Oleh: Jum’an
Dalam lubuk hati saya sering terdengar suara berbisik: Sudahlah terima saja apa yang ada. Kamu sudah mentok. Tidak mungkin akan menembus batas. Saya duga bisikan itu merupakan jawaban terhadap penyesalan saya yang terus menerus: Jadi hanya segini saja, tidak ada apa-apa lagi? Sebuah rumah kecil dan mobil tua untuk belasan tahun mengasah otak dan puluhan tahun bekerja keras? Sungguh tidak seimbang. Tetangga saya hanya lulusan sanawiyah. Isterinya seperti bidadari, rumah dan tanahnya tersebar dimana-mana. Itulah salah satu sisi nasib saya apa boleh buat. Mungkin karena orang tua saya dulu hanya pedagang kitab kuning untuk santri-santri desa. Sehingga lebih dari cukuplah kalau anaknya dapat memiliki sebuah rumah dan mobil, meskipun kecil dan tua. Katakanlah saya memang tidak berbakat kaya.

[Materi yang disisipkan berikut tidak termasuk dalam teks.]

(* ===== verification/Compression.v ===== *)
(** * Block compression

    [crates/slicefs-traits/src/compressor.rs] and [crates/slicefs-compression/src]: the
    [Compressor] trait, its three implementations and the self-describing block
    format.  The codecs ([zstd], [lz4_flex]) are third-party crates and parameters. *)

From S2P Require Import Prelude Text.
From stdpp Require Import base tactics numbers option list gmap strings.
Open Scope Z_scope.

(** [enum AlgorithmId]. *)
Inductive AlgorithmId := AlgNone | AlgZstd | AlgLz4 | AlgRaw.
Definition algorithm_u8 (a : AlgorithmId) : byte :=
  match a with AlgNone => Byte.x00 | AlgZstd => Byte.x01 | AlgLz4 => Byte.x02 | AlgRaw => Byte.x03 end.
Definition algorithm_from_u8 (v : byte) : option AlgorithmId :=
  match v with
  | Byte.x00 => Some AlgNone
  | Byte.x01 => Some AlgZstd
  | Byte.x02 => Some AlgLz4
  | Byte.x03 => Some AlgRaw
  | _ => None
  end.

(** [enum CompressorError]; the text of a codec's error is a parameter, too.  The last
    two are the messages of [Decompress] that the sources format, kept apart. *)
Inductive CompressorError :=
  | Compress (msg : string)
  | Decompress (msg : string)
  | UnknownAlgorithm (id : byte)
  | CannotDecompress (by_ : AlgorithmId) (data : AlgorithmId).

(** [trait Compressor]. *)
Record Compressor := mkCompressor {
  compress : bytes → res CompressorError (AlgorithmId * bytes);
  decompress : AlgorithmId → bytes → res CompressorError bytes;
  algorithm_id : AlgorithmId
}.

(** [zstd::encode_all], [zstd::Decoder] with [read_to_end],
    [lz4_flex::block::compress_prepend_size] and [decompress_size_prepended]. *)
Class Codecs := {
  zstd_encode : Z → bytes → string + bytes;
  zstd_decode : bytes → string + bytes;
  lz4_compress : bytes → bytes;
  lz4_decompress : bytes → string + bytes
}.
(** Decoding inverts encoding; the size that [lz4_flex] prepends has 32 bits. *)
Class CodecLaws (C : Codecs) : Prop := {
  zstd_inverse level bs out : zstd_encode level bs = inr out → zstd_decode out = inr bs;
  lz4_inverse bs : len bs < 2 ^ 32 → lz4_decompress (lz4_compress bs) = inr bs
}.

(** [r.map_err(f)] of a codec's result. *)
Definition codec_res {A} (f : string → CompressorError) (r : string + A) : res CompressorError A :=
  match r with inl e => Err (f e) | inr x => Ok x end.

Section compressors.
Context {C : Codecs}.

Definition zstd_compress (level : Z) (input : bytes) : res CompressorError (AlgorithmId * bytes) :=
  if decide (input = []) then Ok (AlgRaw, []) else
  compressed ← codec_res Compress (zstd_encode level input);
  if decide (len input ≤ len compressed) then Ok (AlgRaw, input) else Ok (AlgZstd, compressed).
Definition zstd_decompress (algorithm : AlgorithmId) (input : bytes) : res CompressorError bytes :=
  match algorithm with
  | AlgZstd => codec_res Decompress (zstd_decode input)
  | AlgRaw | AlgNone => Ok input
  | other => Err (CannotDecompress AlgZstd other)
  end.
Definition zstd_compressor (level : Z) : Compressor :=
  mkCompressor (zstd_compress level) zstd_decompress AlgZstd.

Definition lz4_compress_block (input : bytes) : res CompressorError (AlgorithmId * bytes) :=
  if decide (input = []) then Ok (AlgRaw, []) else
  let compressed := lz4_compress input in
  if decide (len input ≤ len compressed) then Ok (AlgRaw, input) else Ok (AlgLz4, compressed).
Definition lz4_decompress_block (algorithm : AlgorithmId) (input : bytes) : res CompressorError bytes :=
  match algorithm with
  | AlgLz4 => codec_res Decompress (lz4_decompress input)
  | AlgRaw | AlgNone => Ok input
  | other => Err (CannotDecompress AlgLz4 other)
  end.
Definition lz4_compressor : Compressor := mkCompressor lz4_compress_block lz4_decompress_block AlgLz4.

Definition none_compress (input : bytes) : res CompressorError (AlgorithmId * bytes) := Ok (AlgNone, input).
Definition none_decompress (algorithm : AlgorithmId) (input : bytes) : res CompressorError bytes :=
  match algorithm with
  | AlgNone | AlgRaw => Ok input
  | other => Err (CannotDecompress AlgNone other)
  end.
Definition none_compressor : Compressor := mkCompressor none_compress none_decompress AlgNone.

(** [compress_block]: a failure of the codec falls back to [Raw]. *)
Definition compress_block (c : Compressor) (raw : bytes) : res CompressorError bytes :=
  match compress c raw with
  | Ok (algo, payload) => Ok (algorithm_u8 algo :: payload)
  | Err _ => Ok (algorithm_u8 AlgRaw :: raw)
  | Panic => Panic
  end.

Definition decompress_block (c : Compressor) (wire : bytes) : res CompressorError bytes :=
  match wire with
  | [] => Ok []
  | id :: payload =>
      algo ← ok_or (algorithm_from_u8 id) (UnknownAlgorithm id);
      decompress c algo payload
  end.

(** [parse_compressor(name, level)]. *)
Definition parse_compressor (name : bytes) (level : option Z) : res CompressorError Compressor :=
  if decide (name = str "zstd") then Ok (zstd_compressor (default 3 level))
  else if decide (name = str "lz4") then Ok lz4_compressor
  else if decide (name = str "none") then Ok none_compressor
  else Panic.

(* ------------------------------------------------------------------------ *)
(** ** Laws of a compressor *)

(** What the trait asks for: [decompress] inverts [compress] and accepts raw data, and
    nothing that is compressed gets longer. *)
Record lawful (c : Compressor) (bs : bytes) : Prop := {
  lawful_raw : decompress c AlgRaw bs = Ok bs;
  lawful_inverse algo out : compress c bs = Ok (algo, out) →
                            decompress c algo out = Ok bs ∧ len out ≤ len bs;
  lawful_no_panic : compress c bs ≠ Panic
}.

Lemma algorithm_u8_inv a : algorithm_from_u8 (algorithm_u8 a) = Some a.
Proof. by destruct a. Qed.

Lemma algorithm_from_u8_inv v a : algorithm_from_u8 v = Some a → algorithm_u8 a = v.
Proof. destruct v; cbn; intros [= <-]; done. Qed.

Context {L : CodecLaws C}.

Lemma zstd_lawful level bs : lawful (zstd_compressor level) bs.
Proof using L.
  split; [done| |].
  - intros algo out. cbn. unfold zstd_compress. case_decide as He; [intros [= <- <-]; by rewrite He|].
    destruct (zstd_encode level bs) as [e|x] eqn:E; cbn; [done|].
    case_decide; intros [= <- <-]; [done|]. cbn. rewrite (zstd_inverse _ _ _ E). cbn. split; [done|lia].
  - cbn. unfold zstd_compress. case_decide; [done|]. destruct (zstd_encode level bs); cbn; [done|].
    by case_decide.
Qed.

Lemma lz4_lawful bs : len bs < 2 ^ 32 → lawful lz4_compressor bs.
Proof using L.
  intros Hl. split; [done| |].
  - intros algo out. cbn. unfold lz4_compress_block. case_decide as He; [intros [= <- <-]; by rewrite He|].
    case_decide; intros [= <- <-]; [done|]. cbn. rewrite lz4_inverse by done. cbn. split; [done|lia].
  - cbn. unfold lz4_compress_block. case_decide; [done|]. by case_decide.
Qed.

Lemma none_lawful bs : lawful none_compressor bs.
Proof. split; [done| |done]. by intros algo out [= <- <-]. Qed.

Lemma parse_compressor_lawful name level c bs :
  parse_compressor name level = Ok c → len bs < 2 ^ 32 → lawful c bs.
Proof using L.
  unfold parse_compressor. intros H Hl.
  repeat case_decide; simplify_eq; [apply zstd_lawful|by apply lz4_lawful|apply none_lawful].
Qed.

Lemma block_roundtrip c bs :
  lawful c bs → ∃ wire, compress_block c bs = Ok wire ∧ len wire ≤ len bs + 1 ∧
                        decompress_block c wire = Ok bs.
Proof.
  intros [Hraw Hinv Hnp]. unfold compress_block. destruct (compress c bs) as [[algo out]|e|] eqn:E; [| |done].
  - destruct (Hinv _ _ eq_refl) as [Hd Hl]. eexists. split; [done|]. split; [unfold len in *; cbn; lia|].
    cbn [decompress_block]. rewrite algorithm_u8_inv. exact Hd.
  - eexists. split; [done|]. split; [unfold len; cbn; lia|]. exact Hraw.
Qed.
End compressors.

Sukses memang bukan urusan kepandaian atau IQ semata-mata. Memang Bill Gates mempunyai IQ 160 sama geniusnya dengan Albert Einstein dan dia adalah pria terkaya didunia. Tentu IQ-nya merupakan andil yang besar. Tapi tidak demikian halnya dengan Chris Langan (58 th). Chris adalah genius autodidact dengan IQ luar biasa antara 195 - 210 dan dijuluki the smartest man of America. Ketika kuliah di Universtas Montana ia mengalami kesulitan keuangan dan karena merasa bahwa sebenarnya ia lebih pantas mengajar dosen-dosennya dari pada menjadi mahasiswa, iapun drop-out. Ia kemudian membuat strategi kehidupan ganda yaitu siang hari bekerja fisik mencari nafkah dan dimalam hari mengurung diri untuk mengolah rumus-rumus dikepalanya. Diantaranya dia mengembangkan teori tentang hubungan antara pandangan dan kenyataan yang terkenal dengan Cognitive Theoritic Model of the Universe (CTMU). Biaya hidupnya ia peroleh dengan bekerja sebagai buruh bangunan, cowboy, mantri hutan, pemadam kebakaran, buruh tani dan selama lebih dari 20 tahun sebagai bouncer atau tukang pukul ditempat hiburan di Long Island.
Berbeda pula kisah professor Irving Fisher yang banyak dikenal dikalangan mahasiswa dan para ekonom di Indonesia. Pakar ekonomi matematika ini sangking pandainya, yakin betul bahwa pasar saham saat itu (1929) akan tetap tinggi sepanjang tahun. Iapun menanamkan modal besar-besaran, tetapi berujung bangkrut karena tanpa disangka-sangka terjadi crash. Universitas tempat dia mengajar terpaksa membeli rumahnya dan menyewakan kepadanya agar dia tidak terlantar. Jera? Tidak. Ia tetap yakin bahwa dia benar dan meminjam uang dalam jumlah besar dari keluarga dan teman-temannya yang kaya dan menanamkannya sekali lagi dipasar saham. Dan sekali lagi bukannya untung tapi buntung-tung dan ludes-des.
Bill Gates sering mengakui bahwa disamping upaya dan kemampuan, adalah kemujuran (luck) yang menempatkannya sebagai orang terkaya didunia. Sedangkan Chris Langan, super IQ-nya tidak didukung oleh lingkungan sehingga ia terpaksa berjuang sendirian. Dan belum pernah ada didunia ini baik penyanyi, atlit, ilmuwan bahkan para jenius yang berhasil tanpa bantuan orang lain. Adapun professor Fisher adalah tamsil yang sempurna dari seorang yang karena kepandaiannya menjadi kelewat percaya diri (overconfident). Dan bahwa kelewat percaya diri adalah mantera menuju bencana.
Saya sendiri……………memang sudah takarannya segini. Alhamdulillah.